Man, when I heard Lou was dead my mind just went back to those days on the Lower East Side, man, no one was living there in those days, the Bowery, man, I mean I’m talking about the Bowery, just being there for the first Velvets gig, and Andy running the gig and doing the lights, and Ultra Violet and Edie, and Cale on the viola, and Nico of course, ice-cold Nico, and — say what? What do you mean were you there? Are you doubting me, the Bowery man, the goddamn Bowery, OK, I was 18 months old, but dude we were precocious in those days, I mean CBGB’s, man? Have I mentioned the Bowery?
Quite possibly I am not the only one to have fallen into the belief that I was there, in the deadened Lower East Side of Manhatten in the late ’60s, when the Velvets formed, came into the orbit of Andy Warhol’s “Factory” of mass-produced high art, of experimental film, of cross-over between rock and the performance art movement whose young practitioners were spreading east in a search for cheap warehouse space. The West Coast was given over to hippiedom — Velvet Underground’s first album was created in the Summer of Love — and the trad bohemia of Greenwich Village, on Manhattan’s Lower West Side, was still wrapped up in folk-rock and free jazz.
Bohemia, the outside, call it what you will, is dead now, incorporated into capital in the 1980s. It was barely alive in the ’60s, but there was still something of it, some frontier, worlds where the desperately poor and excluded went — many of them gay, lesbian, black, trans, mentally ill, merely strange — for cheap rent, followed by artists without grants, with no expectation of cafe filter bars and ideas festivals gigs. The great modernist/romantic arc, coming out of the late 1700s, the belief that some great Truths of human existence could be expressed, ended and died there.

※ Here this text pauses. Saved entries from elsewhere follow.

(** * provider/aws/session.go: building AWS SDK handles from the
      external-dns configuration.

    The development embeds [newSession], [newV2Config],
    [CreateDefaultSession], [CreateDefaultV2Config] and [CreateSessions]
    together with the small part of the Go runtime and of the two AWS SDK
    generations that these functions touch: the setters they call are
    modelled as record updates, the two SDK loaders as an oracle that
    either fails or hands back the defaults it resolved. *)

From stdpp Require Import base option list strings gmap fin_maps.
From Stdlib Require Import ZArith Ascii.

Set Warnings "-register-all,-clear-no-such-hyp".

(** ** Go's [strings] package, as far as the path processor uses it *)

Module GoStrings.

(** [strings.Split(s, sep)] for a separator of exactly one byte [sep]:
    the pieces of [s] between the occurrences of [sep], in order.  The
    empty input gives the one-element slice holding the empty string. *)
Fixpoint Split (s : string) (sep : ascii) : list string :=
  match s with
  | EmptyString => [EmptyString]
  | String c rest =>
      if Ascii.eqb c sep then EmptyString :: Split rest sep
      else match Split rest sep with
           | [] => [String c EmptyString]
           | part :: parts => String c part :: parts
           end
  end.

(** [strings.Contains(s, string(c))]. *)
Fixpoint ContainsByte (s : string) (c : ascii) : bool :=
  match s with
  | EmptyString => false
  | String d rest => Ascii.eqb d c || ContainsByte rest c
  end.

(** [strings.Join(parts, string(sep))]. *)
Fixpoint Join (parts : list string) (sep : ascii) : string :=
  match parts with
  | [] => EmptyString
  | [part] => part
  | part :: parts => part +:+ String sep (Join parts sep)
  end.

End GoStrings.

(** The one byte of the literal ["/"]. *)
Definition slash : ascii := "/"%char.

(** ** [error] values and [fmt.Errorf] with the [%w] verb *)

(** An [error] is either a value the SDK produced or a [*fmt.wrapError],
    which stores its formatted message next to the error it wraps. *)
Inductive error : Type :=
| sdkError (msg : string)
| wrapError (msg : string) (err : error).

Definition Error (e : error) : string :=
  match e with
  | sdkError msg => msg
  | wrapError msg _ => msg
  end.

Definition Unwrap (e : error) : option error :=
  match e with
  | sdkError _ => None
  | wrapError _ err => Some err
  end.

(** [fmt.Errorf(prefix + "%w", err)]: the message is the prefix followed
    by [err.Error()], and [err] is kept for [errors.Unwrap]. *)
Definition Errorf_w (prefix : string) (err : error) : error :=
  wrapError (prefix +:+ Error err) err.

(** ** [logrus] and the process *)

Inductive Level : Type := InfoLevel | FatalLevel.

Record Entry : Type := mkEntry { level : Level; message : string }.

(** What the functions of this file can observe and change outside their
    results: the lines logged so far and the number of legacy sessions
    allocated so far (the next [*session.Session] gets that number as its
    address). *)
Record World : Type := mkWorld { logs : list Entry; allocated : nat }.

(** A top-level entry point either returns to its caller or ends the
    process ([logrus.Fatal] logs and then calls [os.Exit(1)]). *)
Inductive Outcome (A : Type) : Type :=
| Returned (a : A) (w : World)
| Exited (code : Z) (w : World).
Arguments Returned {A} a w.
Arguments Exited {A} code w.

Module logrus.

(** [logrus.Infof(format, args...)], the message already formatted. *)
Definition Info (msg : string) (w : World) : World :=
  mkWorld (logs w ++ [mkEntry InfoLevel msg]) (allocated w).

(** [logrus.Fatal(err)]: one entry at fatal level holding [err.Error()],
    then exit status 1. *)
Definition Fatal {A : Type} (err : error) (w : World) : Outcome A :=
  Exited 1%Z (mkWorld (logs w ++ [mkEntry FatalLevel (Error err)]) (allocated w)).

End logrus.

(** ** [net/http] and [instrumented_http] *)

Record Callbacks : Type := mkCallbacks {
  (** [None] stands for a panic of the callback. *)
  PathProcessor : string -> option string
}.

(** An [*http.Client]: the zero client [&http.Client{}], or the client
    [instrumented_http.NewClient(next, cbs)] returns, which keeps [next]
    (a pointer, possibly nil) and the callbacks. *)
Inductive http_Client : Type :=
| http_Client_zero
| instrumented (next : option http_Client) (cbs : Callbacks).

Sgt Pepper’s/San Francisco/Woodstock was their highest, latest expression, also their most cliched and reductive, simple notions that life could be as fully present as a sunburst Godspell poster. Such late perversions shared, in their own way, assumptions about life and art that went back through Pollock and Kerouac, Miller and Eliot, Whistler and Dowson, to Shelley and Turner. Within all that there had always been another kind of art, one celebrating absence, negativity and uneasy death — Celine, Beckett, De Chirico, Duchamp — but more often celebrated by silence and failure.
By the ’50s, this romantic antiphon had two great champions: William Burroughs, the anti-Beat, who showed via heroin that all desire was simply a McGuffin, an empty package leading you through life — the great virtue of heroin addiction being that it made the paradox of desire crystal clear — and Andy Warhol, who made a depersonalised art that was as compelling as the furiously individual and deep canvases of the De Koonings and Rothkos of the era. That space is already before the word attaches to it, “punk” — nihilistic, mocking, spare, cool, bitter, thereby compelling — eventually taking its name from sailors’/prisoners’ argot for a passive (and unwilling) homosexual bottom, a purely subjected.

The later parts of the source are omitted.